§ Extracted records
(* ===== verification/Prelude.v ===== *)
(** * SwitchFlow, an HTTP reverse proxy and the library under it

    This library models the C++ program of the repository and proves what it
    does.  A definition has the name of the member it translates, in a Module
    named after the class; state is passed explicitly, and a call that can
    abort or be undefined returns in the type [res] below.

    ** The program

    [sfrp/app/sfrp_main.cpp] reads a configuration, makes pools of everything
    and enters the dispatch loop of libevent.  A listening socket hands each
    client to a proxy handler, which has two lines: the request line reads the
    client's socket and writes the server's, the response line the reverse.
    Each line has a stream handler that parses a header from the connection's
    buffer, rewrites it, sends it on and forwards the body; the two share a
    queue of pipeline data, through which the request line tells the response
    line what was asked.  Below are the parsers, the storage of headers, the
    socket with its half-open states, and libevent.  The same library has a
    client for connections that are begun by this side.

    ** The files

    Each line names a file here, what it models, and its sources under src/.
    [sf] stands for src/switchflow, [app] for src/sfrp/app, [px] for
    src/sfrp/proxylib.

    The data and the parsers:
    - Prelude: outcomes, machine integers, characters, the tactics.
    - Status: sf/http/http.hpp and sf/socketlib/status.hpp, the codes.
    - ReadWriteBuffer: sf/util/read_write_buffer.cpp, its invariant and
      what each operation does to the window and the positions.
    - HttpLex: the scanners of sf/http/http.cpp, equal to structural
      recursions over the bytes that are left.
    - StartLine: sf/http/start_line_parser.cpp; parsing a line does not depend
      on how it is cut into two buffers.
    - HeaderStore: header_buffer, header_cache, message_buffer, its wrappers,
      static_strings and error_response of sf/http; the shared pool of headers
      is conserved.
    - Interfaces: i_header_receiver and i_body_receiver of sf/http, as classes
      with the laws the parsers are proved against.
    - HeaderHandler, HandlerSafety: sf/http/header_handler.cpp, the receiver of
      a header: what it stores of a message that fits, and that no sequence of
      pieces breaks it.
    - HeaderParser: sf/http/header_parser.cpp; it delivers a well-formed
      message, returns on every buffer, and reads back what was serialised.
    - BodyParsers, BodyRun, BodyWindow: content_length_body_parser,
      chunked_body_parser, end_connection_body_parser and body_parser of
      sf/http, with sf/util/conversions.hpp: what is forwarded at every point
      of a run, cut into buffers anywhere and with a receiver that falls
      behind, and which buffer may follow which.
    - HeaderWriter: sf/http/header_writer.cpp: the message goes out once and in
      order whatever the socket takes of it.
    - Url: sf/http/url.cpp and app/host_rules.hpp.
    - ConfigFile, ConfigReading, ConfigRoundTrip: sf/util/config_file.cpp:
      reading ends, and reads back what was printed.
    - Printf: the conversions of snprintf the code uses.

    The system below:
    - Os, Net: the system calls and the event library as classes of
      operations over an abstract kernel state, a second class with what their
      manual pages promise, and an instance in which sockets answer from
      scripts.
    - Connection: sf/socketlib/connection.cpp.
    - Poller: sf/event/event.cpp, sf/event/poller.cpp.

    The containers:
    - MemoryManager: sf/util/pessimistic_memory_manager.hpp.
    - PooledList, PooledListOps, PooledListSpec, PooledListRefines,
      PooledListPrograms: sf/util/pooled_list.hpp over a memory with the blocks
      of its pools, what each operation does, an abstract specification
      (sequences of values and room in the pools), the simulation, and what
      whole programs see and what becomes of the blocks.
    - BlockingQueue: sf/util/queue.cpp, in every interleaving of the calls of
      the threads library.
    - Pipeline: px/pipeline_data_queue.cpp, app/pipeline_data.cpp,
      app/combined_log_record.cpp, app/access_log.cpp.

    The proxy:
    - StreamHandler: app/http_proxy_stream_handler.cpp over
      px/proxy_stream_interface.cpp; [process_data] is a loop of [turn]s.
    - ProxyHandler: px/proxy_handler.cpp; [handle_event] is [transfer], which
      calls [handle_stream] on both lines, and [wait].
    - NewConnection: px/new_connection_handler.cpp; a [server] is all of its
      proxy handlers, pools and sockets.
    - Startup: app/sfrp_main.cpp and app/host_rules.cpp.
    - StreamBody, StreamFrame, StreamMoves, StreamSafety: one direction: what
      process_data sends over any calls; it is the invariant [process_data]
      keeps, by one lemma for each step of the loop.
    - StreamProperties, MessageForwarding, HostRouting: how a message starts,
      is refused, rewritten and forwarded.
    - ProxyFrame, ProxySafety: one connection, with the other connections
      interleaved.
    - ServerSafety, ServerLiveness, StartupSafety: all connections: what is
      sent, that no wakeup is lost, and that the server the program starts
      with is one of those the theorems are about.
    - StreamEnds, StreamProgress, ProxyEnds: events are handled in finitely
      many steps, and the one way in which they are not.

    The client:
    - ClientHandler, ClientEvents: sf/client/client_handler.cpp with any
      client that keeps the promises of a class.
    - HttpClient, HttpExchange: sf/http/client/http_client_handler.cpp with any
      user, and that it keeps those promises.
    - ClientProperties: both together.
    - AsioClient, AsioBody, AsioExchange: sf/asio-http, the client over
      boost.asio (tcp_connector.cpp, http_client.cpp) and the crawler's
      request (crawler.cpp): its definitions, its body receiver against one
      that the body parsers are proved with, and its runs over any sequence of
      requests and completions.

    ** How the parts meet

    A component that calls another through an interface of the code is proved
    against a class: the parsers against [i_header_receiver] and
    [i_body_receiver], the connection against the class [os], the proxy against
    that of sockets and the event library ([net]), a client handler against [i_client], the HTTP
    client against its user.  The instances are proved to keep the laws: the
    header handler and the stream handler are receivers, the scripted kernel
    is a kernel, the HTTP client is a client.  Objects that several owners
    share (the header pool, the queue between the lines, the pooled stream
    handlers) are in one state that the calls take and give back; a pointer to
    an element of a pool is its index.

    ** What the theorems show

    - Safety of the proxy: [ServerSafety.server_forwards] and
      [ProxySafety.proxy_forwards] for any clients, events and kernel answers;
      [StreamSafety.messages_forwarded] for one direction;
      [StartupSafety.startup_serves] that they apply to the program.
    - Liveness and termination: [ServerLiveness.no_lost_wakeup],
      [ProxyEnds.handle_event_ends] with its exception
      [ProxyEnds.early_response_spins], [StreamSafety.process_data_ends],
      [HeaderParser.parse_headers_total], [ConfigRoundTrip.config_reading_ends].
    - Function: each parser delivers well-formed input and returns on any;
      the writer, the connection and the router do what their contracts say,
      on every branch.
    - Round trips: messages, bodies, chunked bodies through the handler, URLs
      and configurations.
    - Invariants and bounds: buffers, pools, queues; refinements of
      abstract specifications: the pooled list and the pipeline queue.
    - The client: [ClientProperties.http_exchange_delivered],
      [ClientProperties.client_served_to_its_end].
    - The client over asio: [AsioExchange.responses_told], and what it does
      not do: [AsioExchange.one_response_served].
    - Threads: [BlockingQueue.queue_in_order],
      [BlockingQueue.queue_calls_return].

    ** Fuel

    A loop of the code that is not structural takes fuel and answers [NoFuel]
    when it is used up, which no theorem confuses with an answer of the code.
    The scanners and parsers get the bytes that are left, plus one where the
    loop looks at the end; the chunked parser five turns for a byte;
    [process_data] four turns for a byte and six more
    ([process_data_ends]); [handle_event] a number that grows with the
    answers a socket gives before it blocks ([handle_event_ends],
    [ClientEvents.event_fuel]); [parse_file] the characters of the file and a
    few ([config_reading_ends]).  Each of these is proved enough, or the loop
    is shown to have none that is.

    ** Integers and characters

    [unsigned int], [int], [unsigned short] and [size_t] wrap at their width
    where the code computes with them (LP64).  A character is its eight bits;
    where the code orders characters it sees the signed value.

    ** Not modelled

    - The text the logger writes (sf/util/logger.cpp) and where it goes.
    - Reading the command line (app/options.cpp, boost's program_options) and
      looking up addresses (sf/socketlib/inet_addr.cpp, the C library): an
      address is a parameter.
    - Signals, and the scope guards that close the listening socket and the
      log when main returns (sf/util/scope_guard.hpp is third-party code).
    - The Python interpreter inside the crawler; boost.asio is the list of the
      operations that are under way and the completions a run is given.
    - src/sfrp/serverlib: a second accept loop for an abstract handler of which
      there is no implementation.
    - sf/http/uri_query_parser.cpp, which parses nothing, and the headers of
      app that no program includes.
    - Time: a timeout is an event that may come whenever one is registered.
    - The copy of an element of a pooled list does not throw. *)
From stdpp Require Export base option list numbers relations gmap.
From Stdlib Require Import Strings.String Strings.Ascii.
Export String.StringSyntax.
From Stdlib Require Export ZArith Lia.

---

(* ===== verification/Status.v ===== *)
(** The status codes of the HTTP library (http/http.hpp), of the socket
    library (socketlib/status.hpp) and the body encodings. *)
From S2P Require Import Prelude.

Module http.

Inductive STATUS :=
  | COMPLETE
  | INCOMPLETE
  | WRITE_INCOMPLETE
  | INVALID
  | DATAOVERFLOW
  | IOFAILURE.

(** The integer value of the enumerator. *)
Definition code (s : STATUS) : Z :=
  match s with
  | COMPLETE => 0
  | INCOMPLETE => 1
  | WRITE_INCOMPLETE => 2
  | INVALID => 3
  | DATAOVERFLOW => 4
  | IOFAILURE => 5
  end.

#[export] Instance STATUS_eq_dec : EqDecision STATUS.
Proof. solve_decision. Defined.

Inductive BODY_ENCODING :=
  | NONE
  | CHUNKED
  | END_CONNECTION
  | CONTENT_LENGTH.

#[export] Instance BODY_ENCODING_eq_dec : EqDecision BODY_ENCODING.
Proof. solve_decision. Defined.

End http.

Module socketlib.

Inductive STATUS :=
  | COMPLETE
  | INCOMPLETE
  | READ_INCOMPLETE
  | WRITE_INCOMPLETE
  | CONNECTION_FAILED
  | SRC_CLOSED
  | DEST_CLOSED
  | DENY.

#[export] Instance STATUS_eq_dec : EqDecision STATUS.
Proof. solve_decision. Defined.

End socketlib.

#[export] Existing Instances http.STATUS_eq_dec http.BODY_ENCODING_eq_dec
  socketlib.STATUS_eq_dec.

* * *

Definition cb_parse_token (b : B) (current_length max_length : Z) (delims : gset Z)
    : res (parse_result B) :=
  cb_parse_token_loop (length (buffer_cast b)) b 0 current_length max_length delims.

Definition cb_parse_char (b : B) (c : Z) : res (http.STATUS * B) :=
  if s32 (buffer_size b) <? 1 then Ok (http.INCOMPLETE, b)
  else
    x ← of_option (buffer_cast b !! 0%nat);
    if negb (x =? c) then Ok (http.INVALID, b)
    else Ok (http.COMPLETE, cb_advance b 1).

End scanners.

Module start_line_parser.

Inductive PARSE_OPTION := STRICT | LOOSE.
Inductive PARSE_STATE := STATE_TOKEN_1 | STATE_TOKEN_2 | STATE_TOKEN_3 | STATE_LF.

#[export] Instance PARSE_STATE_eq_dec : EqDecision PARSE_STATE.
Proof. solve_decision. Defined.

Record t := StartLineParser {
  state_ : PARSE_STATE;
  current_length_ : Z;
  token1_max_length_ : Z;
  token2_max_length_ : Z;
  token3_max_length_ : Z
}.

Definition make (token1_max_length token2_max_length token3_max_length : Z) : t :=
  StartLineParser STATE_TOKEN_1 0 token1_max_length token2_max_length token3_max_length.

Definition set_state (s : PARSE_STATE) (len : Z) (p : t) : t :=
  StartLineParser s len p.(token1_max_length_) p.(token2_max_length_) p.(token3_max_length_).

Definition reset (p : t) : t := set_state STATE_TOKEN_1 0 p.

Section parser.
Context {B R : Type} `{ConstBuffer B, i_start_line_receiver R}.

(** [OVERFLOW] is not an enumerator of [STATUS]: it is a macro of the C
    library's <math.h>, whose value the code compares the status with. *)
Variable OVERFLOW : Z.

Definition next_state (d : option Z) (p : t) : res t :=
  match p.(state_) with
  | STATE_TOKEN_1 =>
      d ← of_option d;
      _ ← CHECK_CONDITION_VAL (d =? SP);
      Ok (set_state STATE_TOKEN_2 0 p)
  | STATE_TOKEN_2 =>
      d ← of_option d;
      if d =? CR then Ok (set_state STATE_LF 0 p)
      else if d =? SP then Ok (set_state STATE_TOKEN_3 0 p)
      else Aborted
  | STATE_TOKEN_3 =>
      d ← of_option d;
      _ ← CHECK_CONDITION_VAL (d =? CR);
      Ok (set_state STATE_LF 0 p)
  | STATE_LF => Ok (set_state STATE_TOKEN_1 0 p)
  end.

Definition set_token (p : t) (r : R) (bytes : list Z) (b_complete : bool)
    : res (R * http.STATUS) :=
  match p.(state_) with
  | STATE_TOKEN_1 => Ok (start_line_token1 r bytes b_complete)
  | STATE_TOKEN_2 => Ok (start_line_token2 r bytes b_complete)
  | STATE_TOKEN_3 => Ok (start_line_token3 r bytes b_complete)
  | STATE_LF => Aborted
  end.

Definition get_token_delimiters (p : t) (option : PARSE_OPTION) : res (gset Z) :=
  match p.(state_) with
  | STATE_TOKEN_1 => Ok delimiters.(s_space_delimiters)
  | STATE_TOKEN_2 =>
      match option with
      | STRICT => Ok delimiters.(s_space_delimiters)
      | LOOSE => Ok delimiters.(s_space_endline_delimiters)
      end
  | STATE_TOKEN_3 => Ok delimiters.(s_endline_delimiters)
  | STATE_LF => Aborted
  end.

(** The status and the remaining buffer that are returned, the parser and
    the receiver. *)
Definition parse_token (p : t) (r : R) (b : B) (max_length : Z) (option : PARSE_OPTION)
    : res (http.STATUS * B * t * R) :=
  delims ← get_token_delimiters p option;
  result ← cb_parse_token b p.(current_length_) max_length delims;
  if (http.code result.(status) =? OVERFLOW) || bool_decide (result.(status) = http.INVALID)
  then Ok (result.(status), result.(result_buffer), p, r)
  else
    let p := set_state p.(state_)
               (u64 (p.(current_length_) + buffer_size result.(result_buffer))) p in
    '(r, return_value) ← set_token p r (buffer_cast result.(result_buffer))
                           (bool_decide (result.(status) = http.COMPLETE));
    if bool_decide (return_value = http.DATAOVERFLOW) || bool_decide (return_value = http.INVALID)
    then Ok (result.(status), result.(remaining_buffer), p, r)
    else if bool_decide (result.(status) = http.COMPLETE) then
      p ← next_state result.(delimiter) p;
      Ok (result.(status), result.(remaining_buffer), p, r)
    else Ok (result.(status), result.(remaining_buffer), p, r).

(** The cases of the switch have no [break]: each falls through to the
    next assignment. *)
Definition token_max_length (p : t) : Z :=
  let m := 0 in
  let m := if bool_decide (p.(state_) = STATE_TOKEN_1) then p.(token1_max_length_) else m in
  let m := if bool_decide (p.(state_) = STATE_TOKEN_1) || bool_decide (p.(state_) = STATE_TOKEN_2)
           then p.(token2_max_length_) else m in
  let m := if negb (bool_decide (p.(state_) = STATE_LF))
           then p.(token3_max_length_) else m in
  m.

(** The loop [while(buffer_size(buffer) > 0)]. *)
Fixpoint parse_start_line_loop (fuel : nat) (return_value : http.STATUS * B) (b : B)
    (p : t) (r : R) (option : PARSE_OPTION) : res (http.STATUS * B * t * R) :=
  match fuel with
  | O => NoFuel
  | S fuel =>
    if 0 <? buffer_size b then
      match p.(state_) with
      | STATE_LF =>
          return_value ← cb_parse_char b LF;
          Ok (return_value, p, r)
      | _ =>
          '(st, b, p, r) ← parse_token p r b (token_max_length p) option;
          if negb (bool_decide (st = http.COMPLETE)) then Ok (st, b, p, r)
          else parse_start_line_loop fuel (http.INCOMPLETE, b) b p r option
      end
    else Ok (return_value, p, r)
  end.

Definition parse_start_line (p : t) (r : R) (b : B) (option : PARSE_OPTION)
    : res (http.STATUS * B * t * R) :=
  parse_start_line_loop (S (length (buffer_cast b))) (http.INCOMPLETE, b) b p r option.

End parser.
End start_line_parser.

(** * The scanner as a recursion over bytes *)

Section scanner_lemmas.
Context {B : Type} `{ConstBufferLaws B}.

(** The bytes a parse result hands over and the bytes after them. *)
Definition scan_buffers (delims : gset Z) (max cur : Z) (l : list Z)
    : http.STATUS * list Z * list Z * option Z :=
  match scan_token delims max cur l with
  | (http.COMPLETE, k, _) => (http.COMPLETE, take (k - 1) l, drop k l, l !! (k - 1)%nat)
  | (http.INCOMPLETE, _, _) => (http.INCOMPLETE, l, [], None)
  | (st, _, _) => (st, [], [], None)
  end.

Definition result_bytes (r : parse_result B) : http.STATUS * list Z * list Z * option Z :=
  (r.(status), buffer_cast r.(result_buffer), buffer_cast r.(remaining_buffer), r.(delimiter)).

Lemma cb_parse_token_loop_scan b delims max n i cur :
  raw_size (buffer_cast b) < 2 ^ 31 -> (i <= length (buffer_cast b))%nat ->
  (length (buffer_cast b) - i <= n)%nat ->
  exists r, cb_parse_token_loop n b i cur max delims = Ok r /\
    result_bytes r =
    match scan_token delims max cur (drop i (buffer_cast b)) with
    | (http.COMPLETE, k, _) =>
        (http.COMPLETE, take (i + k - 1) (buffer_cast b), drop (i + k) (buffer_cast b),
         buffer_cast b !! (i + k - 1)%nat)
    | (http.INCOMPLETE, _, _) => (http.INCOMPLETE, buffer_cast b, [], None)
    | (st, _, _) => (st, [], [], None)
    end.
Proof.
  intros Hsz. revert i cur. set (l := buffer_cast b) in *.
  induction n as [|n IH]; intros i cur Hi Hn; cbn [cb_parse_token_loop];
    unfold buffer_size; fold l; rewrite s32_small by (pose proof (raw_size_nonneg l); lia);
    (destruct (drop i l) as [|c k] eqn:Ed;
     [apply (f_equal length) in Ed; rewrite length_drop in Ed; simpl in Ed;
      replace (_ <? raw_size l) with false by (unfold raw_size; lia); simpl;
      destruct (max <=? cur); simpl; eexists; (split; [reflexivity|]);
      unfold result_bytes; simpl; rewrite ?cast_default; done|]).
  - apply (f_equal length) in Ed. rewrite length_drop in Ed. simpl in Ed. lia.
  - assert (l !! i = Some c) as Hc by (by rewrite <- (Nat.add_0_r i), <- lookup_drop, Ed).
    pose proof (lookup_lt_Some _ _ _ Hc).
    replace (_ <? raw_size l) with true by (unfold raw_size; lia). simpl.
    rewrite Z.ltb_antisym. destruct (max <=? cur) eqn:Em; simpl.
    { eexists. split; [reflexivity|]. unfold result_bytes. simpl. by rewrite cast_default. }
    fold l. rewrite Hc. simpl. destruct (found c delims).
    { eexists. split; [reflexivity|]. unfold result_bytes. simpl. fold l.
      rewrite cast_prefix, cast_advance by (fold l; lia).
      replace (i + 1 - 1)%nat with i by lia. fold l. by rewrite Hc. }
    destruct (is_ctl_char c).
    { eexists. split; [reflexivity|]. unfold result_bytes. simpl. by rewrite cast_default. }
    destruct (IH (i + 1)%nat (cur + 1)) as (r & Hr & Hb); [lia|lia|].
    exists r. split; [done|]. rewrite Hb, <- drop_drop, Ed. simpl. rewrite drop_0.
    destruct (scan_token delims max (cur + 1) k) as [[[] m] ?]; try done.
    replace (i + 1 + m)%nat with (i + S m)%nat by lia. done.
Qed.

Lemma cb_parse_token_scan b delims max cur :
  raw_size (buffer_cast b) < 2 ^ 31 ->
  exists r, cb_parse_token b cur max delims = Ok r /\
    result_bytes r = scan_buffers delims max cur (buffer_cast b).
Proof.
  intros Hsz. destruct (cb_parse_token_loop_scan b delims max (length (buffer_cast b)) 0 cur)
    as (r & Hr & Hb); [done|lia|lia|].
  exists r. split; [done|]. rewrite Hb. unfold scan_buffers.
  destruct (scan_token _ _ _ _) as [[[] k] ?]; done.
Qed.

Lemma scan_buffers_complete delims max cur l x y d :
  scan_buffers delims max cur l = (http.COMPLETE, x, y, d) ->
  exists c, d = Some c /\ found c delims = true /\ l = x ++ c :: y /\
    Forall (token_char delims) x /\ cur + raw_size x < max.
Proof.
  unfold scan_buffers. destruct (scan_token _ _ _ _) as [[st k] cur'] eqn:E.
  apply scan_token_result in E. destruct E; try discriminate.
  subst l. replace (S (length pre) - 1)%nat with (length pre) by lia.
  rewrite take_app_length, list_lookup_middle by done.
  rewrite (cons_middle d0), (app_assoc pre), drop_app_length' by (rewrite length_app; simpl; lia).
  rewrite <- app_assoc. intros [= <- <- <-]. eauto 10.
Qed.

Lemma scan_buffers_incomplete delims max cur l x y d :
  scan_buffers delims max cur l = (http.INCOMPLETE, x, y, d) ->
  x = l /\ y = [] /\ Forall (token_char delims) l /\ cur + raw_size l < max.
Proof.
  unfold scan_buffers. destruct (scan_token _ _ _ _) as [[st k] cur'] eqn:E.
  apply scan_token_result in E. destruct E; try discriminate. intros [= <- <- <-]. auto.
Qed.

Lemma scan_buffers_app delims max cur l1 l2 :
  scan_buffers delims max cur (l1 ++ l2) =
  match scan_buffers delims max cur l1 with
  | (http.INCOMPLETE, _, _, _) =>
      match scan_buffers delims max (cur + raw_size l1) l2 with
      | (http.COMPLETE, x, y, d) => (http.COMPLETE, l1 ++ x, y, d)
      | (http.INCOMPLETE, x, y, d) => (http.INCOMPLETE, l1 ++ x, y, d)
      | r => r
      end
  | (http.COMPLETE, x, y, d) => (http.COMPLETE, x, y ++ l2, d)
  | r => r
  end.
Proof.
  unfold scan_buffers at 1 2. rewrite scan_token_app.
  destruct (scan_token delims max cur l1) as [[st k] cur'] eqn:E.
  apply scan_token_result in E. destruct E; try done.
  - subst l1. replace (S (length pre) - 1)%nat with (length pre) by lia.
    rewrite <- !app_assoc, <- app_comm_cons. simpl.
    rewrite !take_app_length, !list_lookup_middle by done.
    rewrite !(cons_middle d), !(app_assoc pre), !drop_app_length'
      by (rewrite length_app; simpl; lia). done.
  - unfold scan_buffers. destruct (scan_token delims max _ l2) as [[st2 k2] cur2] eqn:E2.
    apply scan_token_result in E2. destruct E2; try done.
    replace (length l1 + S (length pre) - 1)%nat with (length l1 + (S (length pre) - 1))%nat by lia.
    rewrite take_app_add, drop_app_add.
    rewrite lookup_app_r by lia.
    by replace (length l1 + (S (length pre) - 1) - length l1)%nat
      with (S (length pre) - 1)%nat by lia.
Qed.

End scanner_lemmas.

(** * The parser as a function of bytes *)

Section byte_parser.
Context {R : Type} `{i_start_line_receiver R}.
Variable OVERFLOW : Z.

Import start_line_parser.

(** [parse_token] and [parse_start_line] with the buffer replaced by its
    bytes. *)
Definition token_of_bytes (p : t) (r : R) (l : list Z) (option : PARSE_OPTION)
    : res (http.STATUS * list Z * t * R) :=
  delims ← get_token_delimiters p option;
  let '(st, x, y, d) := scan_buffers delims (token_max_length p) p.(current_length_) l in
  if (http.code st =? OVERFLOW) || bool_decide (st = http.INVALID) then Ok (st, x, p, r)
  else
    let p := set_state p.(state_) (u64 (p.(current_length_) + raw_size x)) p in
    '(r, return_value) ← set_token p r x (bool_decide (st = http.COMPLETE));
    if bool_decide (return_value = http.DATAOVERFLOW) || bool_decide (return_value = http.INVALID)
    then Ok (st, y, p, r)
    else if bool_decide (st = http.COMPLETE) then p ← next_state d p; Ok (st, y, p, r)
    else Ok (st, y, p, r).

§ What is needed
Go through the listing and copy each line that includes the string "ClientEvents".

§ Answer box
    - ClientHandler, ClientEvents: sf/client/client_handler.cpp with any
    [ClientEvents.event_fuel]); [parse_file] the characters of the file and a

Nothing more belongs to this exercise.